++++ Records to use ++++

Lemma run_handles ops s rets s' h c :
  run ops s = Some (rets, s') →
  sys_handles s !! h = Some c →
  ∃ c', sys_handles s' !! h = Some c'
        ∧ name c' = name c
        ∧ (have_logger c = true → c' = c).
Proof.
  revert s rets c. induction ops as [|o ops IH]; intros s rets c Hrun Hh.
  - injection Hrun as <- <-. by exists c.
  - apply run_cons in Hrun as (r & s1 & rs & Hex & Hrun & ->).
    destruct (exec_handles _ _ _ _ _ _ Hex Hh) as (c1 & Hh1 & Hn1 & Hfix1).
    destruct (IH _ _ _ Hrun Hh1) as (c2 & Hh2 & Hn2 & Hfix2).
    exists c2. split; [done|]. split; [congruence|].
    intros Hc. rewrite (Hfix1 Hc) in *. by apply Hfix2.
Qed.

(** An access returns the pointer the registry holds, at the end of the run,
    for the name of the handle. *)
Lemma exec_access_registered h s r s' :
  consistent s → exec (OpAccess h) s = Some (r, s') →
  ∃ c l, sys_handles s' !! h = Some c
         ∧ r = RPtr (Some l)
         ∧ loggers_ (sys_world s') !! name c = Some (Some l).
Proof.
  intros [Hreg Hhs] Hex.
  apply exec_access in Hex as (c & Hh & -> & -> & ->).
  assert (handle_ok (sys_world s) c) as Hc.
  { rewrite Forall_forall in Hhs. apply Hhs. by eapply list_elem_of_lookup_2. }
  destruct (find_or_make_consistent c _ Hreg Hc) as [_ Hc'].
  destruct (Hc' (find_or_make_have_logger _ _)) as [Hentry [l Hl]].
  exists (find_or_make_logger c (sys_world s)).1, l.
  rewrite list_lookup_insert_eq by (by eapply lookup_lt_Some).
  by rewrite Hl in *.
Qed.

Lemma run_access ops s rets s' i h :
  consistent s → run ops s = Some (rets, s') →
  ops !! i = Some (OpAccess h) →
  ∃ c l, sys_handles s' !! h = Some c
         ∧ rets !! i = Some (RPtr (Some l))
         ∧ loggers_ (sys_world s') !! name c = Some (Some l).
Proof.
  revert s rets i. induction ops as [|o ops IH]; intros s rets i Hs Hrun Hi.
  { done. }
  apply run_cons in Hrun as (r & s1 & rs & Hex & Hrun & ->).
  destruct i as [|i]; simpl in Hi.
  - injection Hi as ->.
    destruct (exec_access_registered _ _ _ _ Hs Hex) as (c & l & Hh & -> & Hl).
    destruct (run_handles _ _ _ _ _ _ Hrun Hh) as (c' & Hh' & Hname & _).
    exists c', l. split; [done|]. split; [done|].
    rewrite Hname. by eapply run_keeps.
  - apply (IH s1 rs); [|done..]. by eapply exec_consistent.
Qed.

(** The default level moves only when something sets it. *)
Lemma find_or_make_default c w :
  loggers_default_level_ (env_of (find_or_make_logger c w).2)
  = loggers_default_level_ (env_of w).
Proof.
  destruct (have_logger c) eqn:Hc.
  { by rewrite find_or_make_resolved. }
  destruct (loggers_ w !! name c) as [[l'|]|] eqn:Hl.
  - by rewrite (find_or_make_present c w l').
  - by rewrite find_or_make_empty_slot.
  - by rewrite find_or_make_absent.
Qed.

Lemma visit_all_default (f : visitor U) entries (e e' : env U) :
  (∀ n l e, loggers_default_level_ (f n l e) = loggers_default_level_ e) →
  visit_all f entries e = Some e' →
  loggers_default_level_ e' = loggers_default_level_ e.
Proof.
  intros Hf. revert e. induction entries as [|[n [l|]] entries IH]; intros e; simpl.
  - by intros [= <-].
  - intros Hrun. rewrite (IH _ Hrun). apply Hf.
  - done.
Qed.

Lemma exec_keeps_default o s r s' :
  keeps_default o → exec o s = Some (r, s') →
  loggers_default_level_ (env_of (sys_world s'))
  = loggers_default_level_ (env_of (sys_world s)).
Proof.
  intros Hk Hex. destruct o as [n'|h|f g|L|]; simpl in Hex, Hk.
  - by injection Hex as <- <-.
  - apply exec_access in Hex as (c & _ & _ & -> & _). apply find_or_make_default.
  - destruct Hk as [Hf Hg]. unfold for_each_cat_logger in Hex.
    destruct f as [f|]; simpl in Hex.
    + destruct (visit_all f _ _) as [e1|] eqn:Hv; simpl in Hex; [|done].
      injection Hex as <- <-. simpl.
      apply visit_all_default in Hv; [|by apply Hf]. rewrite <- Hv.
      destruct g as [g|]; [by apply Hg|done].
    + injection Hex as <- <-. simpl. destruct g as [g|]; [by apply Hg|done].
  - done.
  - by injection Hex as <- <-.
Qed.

++++

**Problem details**
Retype the material above, character for character.

**Exercise result**
Lemma run_handles ops s rets s' h c :
  run ops s = Some (rets, s') →
  sys_handles s !! h = Some c →
  ∃ c', sys_handles s' !! h = Some c'
        ∧ name c' = name c
        ∧ (have_logger c = true → c' = c).
Proof.
  revert s rets c. induction ops as [|o ops IH]; intros s rets c Hrun Hh.
  - injection Hrun as <- <-. by exists c.
  - apply run_cons in Hrun as (r & s1 & rs & Hex & Hrun & ->).
    destruct (exec_handles _ _ _ _ _ _ Hex Hh) as (c1 & Hh1 & Hn1 & Hfix1).
    destruct (IH _ _ _ Hrun Hh1) as (c2 & Hh2 & Hn2 & Hfix2).
    exists c2. split; [done|]. split; [congruence|].
    intros Hc. rewrite (Hfix1 Hc) in *. by apply Hfix2.
Qed.

(** An access returns the pointer the registry holds, at the end of the run,
    for the name of the handle. *)
Lemma exec_access_registered h s r s' :
  consistent s → exec (OpAccess h) s = Some (r, s') →
  ∃ c l, sys_handles s' !! h = Some c
         ∧ r = RPtr (Some l)
         ∧ loggers_ (sys_world s') !! name c = Some (Some l).
Proof.
  intros [Hreg Hhs] Hex.
  apply exec_access in Hex as (c & Hh & -> & -> & ->).
  assert (handle_ok (sys_world s) c) as Hc.
  { rewrite Forall_forall in Hhs. apply Hhs. by eapply list_elem_of_lookup_2. }
  destruct (find_or_make_consistent c _ Hreg Hc) as [_ Hc'].
  destruct (Hc' (find_or_make_have_logger _ _)) as [Hentry [l Hl]].
  exists (find_or_make_logger c (sys_world s)).1, l.
  rewrite list_lookup_insert_eq by (by eapply lookup_lt_Some).
  by rewrite Hl in *.
Qed.

Lemma run_access ops s rets s' i h :
  consistent s → run ops s = Some (rets, s') →
  ops !! i = Some (OpAccess h) →
  ∃ c l, sys_handles s' !! h = Some c
         ∧ rets !! i = Some (RPtr (Some l))
         ∧ loggers_ (sys_world s') !! name c = Some (Some l).
Proof.
  revert s rets i. induction ops as [|o ops IH]; intros s rets i Hs Hrun Hi.
  { done. }
  apply run_cons in Hrun as (r & s1 & rs & Hex & Hrun & ->).
  destruct i as [|i]; simpl in Hi.
  - injection Hi as ->.
    destruct (exec_access_registered _ _ _ _ Hs Hex) as (c & l & Hh & -> & Hl).
    destruct (run_handles _ _ _ _ _ _ Hrun Hh) as (c' & Hh' & Hname & _).
    exists c', l. split; [done|]. split; [done|].
    rewrite Hname. by eapply run_keeps.
  - apply (IH s1 rs); [|done..]. by eapply exec_consistent.
Qed.

(** The default level moves only when something sets it. *)
Lemma find_or_make_default c w :
  loggers_default_level_ (env_of (find_or_make_logger c w).2)
  = loggers_default_level_ (env_of w).
Proof.
  destruct (have_logger c) eqn:Hc.
  { by rewrite find_or_make_resolved. }
  destruct (loggers_ w !! name c) as [[l'|]|] eqn:Hl.
  - by rewrite (find_or_make_present c w l').
  - by rewrite find_or_make_empty_slot.
  - by rewrite find_or_make_absent.
Qed.

Lemma visit_all_default (f : visitor U) entries (e e' : env U) :
  (∀ n l e, loggers_default_level_ (f n l e) = loggers_default_level_ e) →
  visit_all f entries e = Some e' →
  loggers_default_level_ e' = loggers_default_level_ e.
Proof.
  intros Hf. revert e. induction entries as [|[n [l|]] entries IH]; intros e; simpl.
  - by intros [= <-].
  - intros Hrun. rewrite (IH _ Hrun). apply Hf.
  - done.
Qed.

Lemma exec_keeps_default o s r s' :
  keeps_default o → exec o s = Some (r, s') →
  loggers_default_level_ (env_of (sys_world s'))
  = loggers_default_level_ (env_of (sys_world s)).
Proof.
  intros Hk Hex. destruct o as [n'|h|f g|L|]; simpl in Hex, Hk.
  - by injection Hex as <- <-.
  - apply exec_access in Hex as (c & _ & _ & -> & _). apply find_or_make_default.
  - destruct Hk as [Hf Hg]. unfold for_each_cat_logger in Hex.
    destruct f as [f|]; simpl in Hex.
    + destruct (visit_all f _ _) as [e1|] eqn:Hv; simpl in Hex; [|done].
      injection Hex as <- <-. simpl.
      apply visit_all_default in Hv; [|by apply Hf]. rewrite <- Hv.
      destruct g as [g|]; [by apply Hg|done].
    + injection Hex as <- <-. simpl. destruct g as [g|]; [by apply Hg|done].
  - done.
  - by injection Hex as <- <-.
Qed.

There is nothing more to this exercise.